14 Jul 2015
“UNICEF” United Nations Children’s Fund warned the spread of diseases and serious epidemics between Syrian children, if it continues the scarcity of safe water resources, and high temperatures rates, in cities and refugee camps inside and outside the country, in a statement posted on the official organization site.
The statement stressed that « Syrian children are becoming increasingly vulnerable to water borne illnesses amid peaking summer temperatures and dwindling supplies of safe water».
Hanaa Singer, UNICEF’s Representative in Syria, said that “The situation is alarming particularly for children who are susceptible to water borne diseases”, she added “With the crisis now in its fifth year, water has become even more scarce and unsafe, and poor hygiene conditions especially among the displaced communities are putting more children at severe risk”.

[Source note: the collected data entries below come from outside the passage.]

(** * physics_nemo_bridge: the simulation dispatcher and its analytical physics

    A shallow embedding of [src/server/python/physics_nemo_bridge.py].

    Numbers are binary64 floats, as Python's [float] and NumPy's [float64]
    are: Rocq's primitive floats with their IEEE 754 operations.  Python
    floats raise on a division by zero and on an overflowing power; NumPy
    scalars do not, and the source mixes the two.  What the program takes
    from outside is kept abstract:
    - the C library's [exp], [pow], [sin], [fmod] and [floor] (class
      [Libm], with two rules of C99 Annex F for [pow] as laws);
    - the neural-network forward passes, the wall clock and the Modulus
      package (record [Backend]);
    - [json.loads]: the input stream is the list of what it makes of each
      line (type [line]).

    Reading conventions:
    - the dictionaries of a request are records of optional floats: the
      model covers the requests whose numeric parameters are JSON numbers
      that [json.loads] decodes to a [float], and reads a number that
      decodes to an [int] as the float of the same value; [timeHorizon]
      alone keeps its type, which decides what [//] and [range] do.  The
      statements below are about these requests;
    - [x ** 2] is the rounded product [x * x], from which libm's [pow]
      may differ in the last bit;
    - PyTorch is installed (the classes of lines 54-75 need it), and the
      import block of lines 21-38 is read with line 29 indented like its
      neighbours. *)

From Stdlib Require Import Floats ZArith List String Bool Lia.
Import ListNotations.

Set Warnings "-inexact-float".
#[local] Open Scope float_scope.

(** ** Exceptions and the error monad *)

Inductive exn : Type :=
| ZeroDivisionError
| OverflowError
| TypeError
| KeyError (key : string)
| ValueError (msg : string)
| NameError (name : string)
| UnboundLocalError (name : string)
| AttributeError
| RecursionError (msg : string).

Inductive result (A : Type) : Type :=
| Ok (a : A)
| Raise (e : exn).
Arguments Ok {A} a.
Arguments Raise {A} e.

Definition bind {A B : Type} (c : result A) (k : A -> result B) : result B :=
  match c with
  | Ok a => k a
  | Raise e => Raise e
  end.

Notation "x <- c ;; k" := (bind c (fun x => k))
  (at level 61, c at next level, right associativity).

(** [str(e)] for the exceptions above (CPython's texts, short of the
    operand types they name). *)
Definition exn_message (e : exn) : string :=
  match e with
  | ZeroDivisionError => "float division by zero"
  | OverflowError => "(34, 'Numerical result out of range')"
  | TypeError => "unsupported operand type"
  | KeyError k => "'" ++ k ++ "'"
  | ValueError m => m
  | NameError n => "name '" ++ n ++ "' is not defined"
  | UnboundLocalError n =>
      "cannot access local variable '" ++ n
      ++ "' where it is not associated with a value"
  | AttributeError => "object has no attribute 'get'"
  | RecursionError m => m
  end%string.

(** ** The numeric library under the program *)

Class Libm : Type := {
  libm_exp : float -> float;
  libm_pow : float -> float -> float;
  libm_sin : float -> float;
  libm_cos : float -> float;
  libm_atan2 : float -> float -> float;
  libm_hypot : float -> float -> float;
  libm_fmod : float -> float -> float;
  libm_floor : float -> float;
  (** C99 F.9.4.4: [pow] of a base that is not below zero is not below
      zero, and [pow (NaN, y)] is NaN for [y <> 0]. *)
  libm_pow_sign : forall x y, (x <? 0) = false -> (libm_pow x y <? 0) = false;
  libm_pow_nan : forall y, is_zero y = false -> is_nan (libm_pow nan y) = true
}.

(** [np.pi] *)
Definition pi : float := 3.141592653589793.

(** Python [float / float]: a zero divisor raises. *)
Definition py_div (x y : float) : result float :=
  if is_zero y then Raise ZeroDivisionError else Ok (x / y).
(** * Type declarations and type-checker fixtures of the repository

    The repository holds an ambient declaration file for React 15
    ([types/react/v15/index.d.ts]), the fixture of the jquery.cookie
    declarations, the fixture of the yazl declarations and a checker
    configuration.  Declarations are embedded as the data they are: types
    of the declaration language, signatures, interfaces, classes; fixtures
    as annotated statements.  The meaning of a declared type is a decidable
    set of values ([has_type]) and a decidable assignability relation
    ([assignable]), both executable. *)

From Stdlib Require Import String List Bool ZArith.
Import ListNotations.
Open Scope string_scope.

Set Warnings "-register-all".

(** ** The declaration language *)

Module TS.

(** How a parameter or a property is marked: [x: T], [x?: T] or [...x: T]. *)
Inductive pkind : Type := Required | Optional | Rest.

Inductive ty : Type :=
| TAny
| TString
| TNumber
| TBoolean
| TVoid
| TNull
| TUndefined
| TStrLit (s : string)                               (* "anonymous" *)
| TBoolLit (b : bool)                                (* false *)
| TRef (name : string) (args : list ty)              (* ReactElement<P>, P *)
| TUnion (ts : list ty)                              (* A | B *)
| TInter (ts : list ty)                              (* A & B *)
| TArray (t : ty)                                    (* T[] *)
| TObj (members : list (string * pkind * ty))        (* { a: A; b?: B } *)
| TDict (key val : ty)                               (* { [key: string]: V } *)
| TFun (params : list (string * pkind * ty)) (ret : ty)  (* (x: A) => B *)
| TNew (params : list (string * pkind * ty)) (ret : ty)  (* new (x: A) => B *)
| TKeyof (t : ty)                                    (* keyof T *)
| TIs (param : string) (t : ty).                     (* object is T *)

Definition prop : Type := (string * pkind * ty)%type.
Definition prop_name (p : prop) : string := fst (fst p).
Definition prop_kind (p : prop) : pkind := snd (fst p).
Definition prop_type (p : prop) : ty := snd p.
Definition getsize_fn_bound :
  forall p n, getsize_fn p = inr n -> 0 <= n < ssize_bound.
Proof.
  intros p n. unfold getsize_fn, files. cbn [lookup].
  repeat match goal with
         | |- context [String.eqb ?a ?b] =>
             destruct (String.eqb a b);
             [intros [= <-]; unfold ssize_bound; cbn; lia|]
         end.
  discriminate.
Qed.

Definition content_fn_bound :
  forall p bs,
    content_fn p = inr bs -> Z.of_nat (List.length bs) < ssize_bound.
Proof.
  intros p bs. unfold content_fn, files. cbn [lookup].
  repeat match goal with
         | |- context [String.eqb ?a ?b] =>
             destruct (String.eqb a b);
             [intros [= <-]; unfold ssize_bound; cbn; lia|]
         end.
  discriminate.
Qed.

(** A filesystem holding [files], with the directory ["d"] and an empty
    directory ["empty"]; every write succeeds. *)
Definition fs : env :=
  {| getsize_of := getsize_fn;
     content_of := content_fn;
     isdir_of := fun p => (String.eqb p "d" || String.eqb p "empty")%bool;
     tree_of := fun p =>
       if String.eqb p "d" then Some d_tree
       else if String.eqb p "empty" then Some (Dir [] [])
       else None;
     writeto_of := fun _ _ => None;
     reshape_msg := fun _ _ _ => "cannot reshape array";
     overflow_msg := fun _ => "Python int too large to convert to C ssize_t";
     header_value_msg := fun _ =>
       "FITS header values must contain standard printable ASCII characters";
     getsize_bound := getsize_fn_bound;
     content_bound := content_fn_bound |}.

As it stated in the statement “Since the beginning of 2015, said the UN agency, Syria has reported 105,886 cases of acute diarrhoea while also registering a sharp increase of Hepatitis A cases,” and “The situation is particularly dramatic in Deir-Ez-Zour, a city not far from Syria’s border with Iraq, where raw sewage has reportedly contaminated the Euphrates River from which the local population receives its water. As a result, UNICEF added, some 1,144 of typhoid cases have been reported”.
Ms. Singer said “Since the beginning of the crisis, we’ve been working with a range of partners to support the vital water infrastructure on which some 15 million people in Syria depend,” she continued “This includes drilling and equipping wells as alternative sources of water as well as supporting the local production and procurement of water treatment supplies”.
The UN’s Office for the Coordination of Humanitarian Affairs (OCHA) has cautioned that some 12 million people in the Middle Eastern country today remain in need of humanitarian assistance – a twelve-fold increase since 2011. 7.6 million people have been displaced by the conflict and another 4.8 million people are in need of humanitarian assistance in hard to reach and besieged locations.
The humanitarian impact of the crisis is only further compounded by funding shortfalls which has seen wholesale cuts to the UN’s delivery of humanitarian aid – from food assistance to lifesaving health services.